February 17, 2022
We the Fallen People: The Founders and the Future of American Democracy
By Arthur F. Holmes Chair of Faith and Learning and Professor of History Robert Tracy McKenzie
The success and survival of American democracy have never been guaranteed. Political polarization, presidential eccentricities, the trustworthiness of government, and the prejudices of the voting majority have waxed and waned ever since the time of the Founders, and there are no fail-safe solutions to secure the benefits of a democratic future. What we must do, argues the historian Robert Tracy McKenzie, is take an unflinching look at the very nature of democracy―its strengths and weaknesses, what it can promise, and where it overreaches. And this means we must take an unflinching look at ourselves.
We the Fallen People presents a close look at the ideas of human nature to be found in the history of American democratic thought, from the nation's Founders through the Jacksonian Era and Alexis de Tocqueville. McKenzie, following C. S. Lewis, claims there are only two reasons to believe in majority rule: because we have confidence in human nature―or because we don't. The Founders subscribed to the biblical principle that humans are fallen and their virtue is always doubtful, and they wrote the US Constitution to frame a republic intended to handle our weaknesses. But by the presidency of Andrew Jackson, contrary ideas about humanity's inherent goodness were already taking deep root among Americans, bearing fruit in such perils as we now face for the future of democracy. Focusing on the careful reasoning of the Founders, the seismic shifts of the Jacksonian Era, and the often misunderstood but still piercing analysis of Tocqueville's Democracy in America, McKenzie guides us in a conversation with the past that can help us see the present―and ourselves―with new insight.
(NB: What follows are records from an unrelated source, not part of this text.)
(** [wait_with_progress] when the sleep returns or raises an instance of
    [Exception]: the scope returns with the spinner stopped. *)
Lemma wait_handled (lg : Logger.t) (nap p : nat) (sleep : outcome unit)
  (out : list event) :
  6 <= p -> handled sleep = true ->
  exists lg' w,
    Logger.progress lg (py "Initializing system...") (py "System ready!")
      {| steps := [Do (Elapse nap)]; completion := sleep;
         block_str_raises := None |} p out
    = Some (lg', w, sleep)
    /\ running (spinner w) = false.
Proof.
  intros Hp Hh. unfold Logger.progress, UI.progress.
  cbn [steps completion block_str_raises describe].
  destruct sleep as [[]|e]; cbn [handled] in Hh; [|rewrite Hh].
  - destruct (scope_exit p (success_msg (py "Initializing system...")
                                        (py "System ready!"))
                CHECK Colors.GREEN (py "Initializing system...") out
                [Do (Elapse nap)] Hp) as (w3 & -> & Hr & _).
    eexists. exists w3. split; [reflexivity | exact Hr].
  - destruct (scope_exit p (FAILED ++ str e) CROSS Colors.RED
                (py "Initializing system...") out
                [Do (Elapse nap)] Hp) as (w3 & -> & Hr & _).
    eexists. exists w3. split; [reflexivity | exact Hr].
Qed.

(** ... and when it raises anything else: the spinner is left running. *)
Lemma wait_unhandled (lg : Logger.t) (nap p : nat) (e : exn)
  (out : list event) :
  is_Exception e = false ->
  exists lg' w,
    Logger.progress lg (py "Initializing system...") (py "System ready!")
      {| steps := [Do (Elapse nap)]; completion := Raise e;
         block_str_raises := None |} p out
    = Some (lg', w, Raise e)
    /\ running (spinner w) = true.
Proof.
  intros He. unfold Logger.progress, UI.progress.
  cbn [steps completion block_str_raises describe].
  rewrite He. eexists. eexists. split; [reflexivity|].
  destruct (run_steps_frame [Do (Elapse nap)]
              (start (fresh (py "Initializing system...") Colors.CYAN out)))
    as (_ & _ & Hr & _).
  exact Hr.
Qed.

Lemma stdout_emit3 (a b c : list event) (w : World) :
  stdout (emit c (emit b (emit a w))) = stdout w ++ a ++ b ++ c.
Proof.
  cbn [emit stdout]. rewrite <- !app_assoc. reflexivity.
Qed.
"Tracy McKenzie's book We the Fallen People is an exercise of deep objective thought that will help Christians process the tumult of American government and politics. McKenzie helps us to think Christianly as American citizens about the future of our democracy. This book couldn't have come at a better time."
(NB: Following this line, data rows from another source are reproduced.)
Lemma Fin_inj (x y : R) : Fin x = Fin y -> x = y.
Proof. intros H. now inversion H. Qed.

(** Real powers of a base below one decrease with the exponent. *)
Lemma Rpower_lt_small_base (x y z : R) :
  0 < x < 1 -> y < z -> Rpower x z < Rpower x y.
Proof.
  intros [H0 H1] Hyz. unfold Rpower. apply exp_increasing.
  assert (Hln : ln x < 0).
  { rewrite <- ln_1. now apply ln_increasing. }
  nra.
Qed.

(** C8.  With a positive antenna cost factor, at an index where the antenna
    count is positive, raising the scaling exponent (all else fixed) leaves the
    diameter and the count as they are, strictly raises the antenna cost when
    the diameter exceeds 12 and strictly lowers it when the diameter is below
    12; in both regimes. *)
Theorem antenna_cost_monotone_in_exponent
        (C f1 f2 f3 SNR : R) (integrate : bool) (alpha1 alpha2 : R)
        (r1 r2 : CostCurve) (i : nat) (d n : R) :
  compute_costs C f1 f2 f3 SNR integrate alpha1 = inr r1 ->
  compute_costs C f1 f2 f3 SNR integrate alpha2 = inr r2 ->
  0 < f1 -> alpha1 < alpha2 -> (i < 300)%nat ->
  getitem (D r1) i = Fin d -> getitem (na r1) i = Fin n -> 0 < n ->
  getitem (D r2) i = Fin d /\
  getitem (na r2) i = Fin n /\
  (12 < d -> flt (getitem (cost_ant r1) i) (getitem (cost_ant r2) i)) /\
  (d < 12 -> flt (getitem (cost_ant r2) i) (getitem (cost_ant r1) i)).
Proof.
  intros Hr1 Hr2 Hf Ha Hi Hd Hn Hpos.
  apply compute_costs_inr in Hr1. destruct Hr1 as [_ [k1 ->]].
  apply compute_costs_inr in Hr2. destruct Hr2 as [_ [k2 ->]].
  unfold pointwise_curve in Hd, Hn |- *.
  cbn [D na cost_ant] in Hd, Hn |- *.
  rewrite getitem_grid in Hd by exact Hi.
  rewrite getitem_grid in Hn by exact Hi.
  rewrite !getitem_grid by exact Hi.
  apply Fin_inj in Hd.
  pose proof (grid_range _ (nth_grid_In i Hi)) as Hrange.
  rewrite Hd in Hn, Hrange |- *.
  split; [reflexivity|].
  split; [exact Hn|].
  unfold cost_ant_at. rewrite Hn. cbn [fmul fpower lift2 flt].
  assert (Hfn : 0 < f1 * n) by now apply Rmult_lt_0_compat.
  split; intros Hcmp; apply Rmult_lt_compat_l; try exact Hfn.
  - apply Rpower_lt; [lra|exact Ha].
  - apply Rpower_lt_small_base; [lra|exact Ha].
Qed.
-- Ed Stetzer, executive director of the Wheaton College Billy Graham Center and dean of the School of Mission, Ministry, and Leadership
On this episode of the Holy Post Podcast, Skye Jethani talks to history professor Robert Tracy McKenzie about his new book “We the Fallen People” about what the Founders really believed about democracy and the virtue of the American people. He explains how Americans lost the Founders’ belief in human depravity and exchanged it for a false gospel that affirms the inherent goodness of people and democracy, and how that explains the challenges we are now experiencing in our politics.
Faith and Law Friday Forum
On February 22, 2022, Dr. McKenzie made a presentation to over 100 congressional staffers and other invited guests at a Faith and Law Friday Forum. During this Friday Forum, Dr. McKenzie argued that we must take an unflinching look at the very nature of democracy—its strengths and weaknesses, what it can promise, and where it overreaches.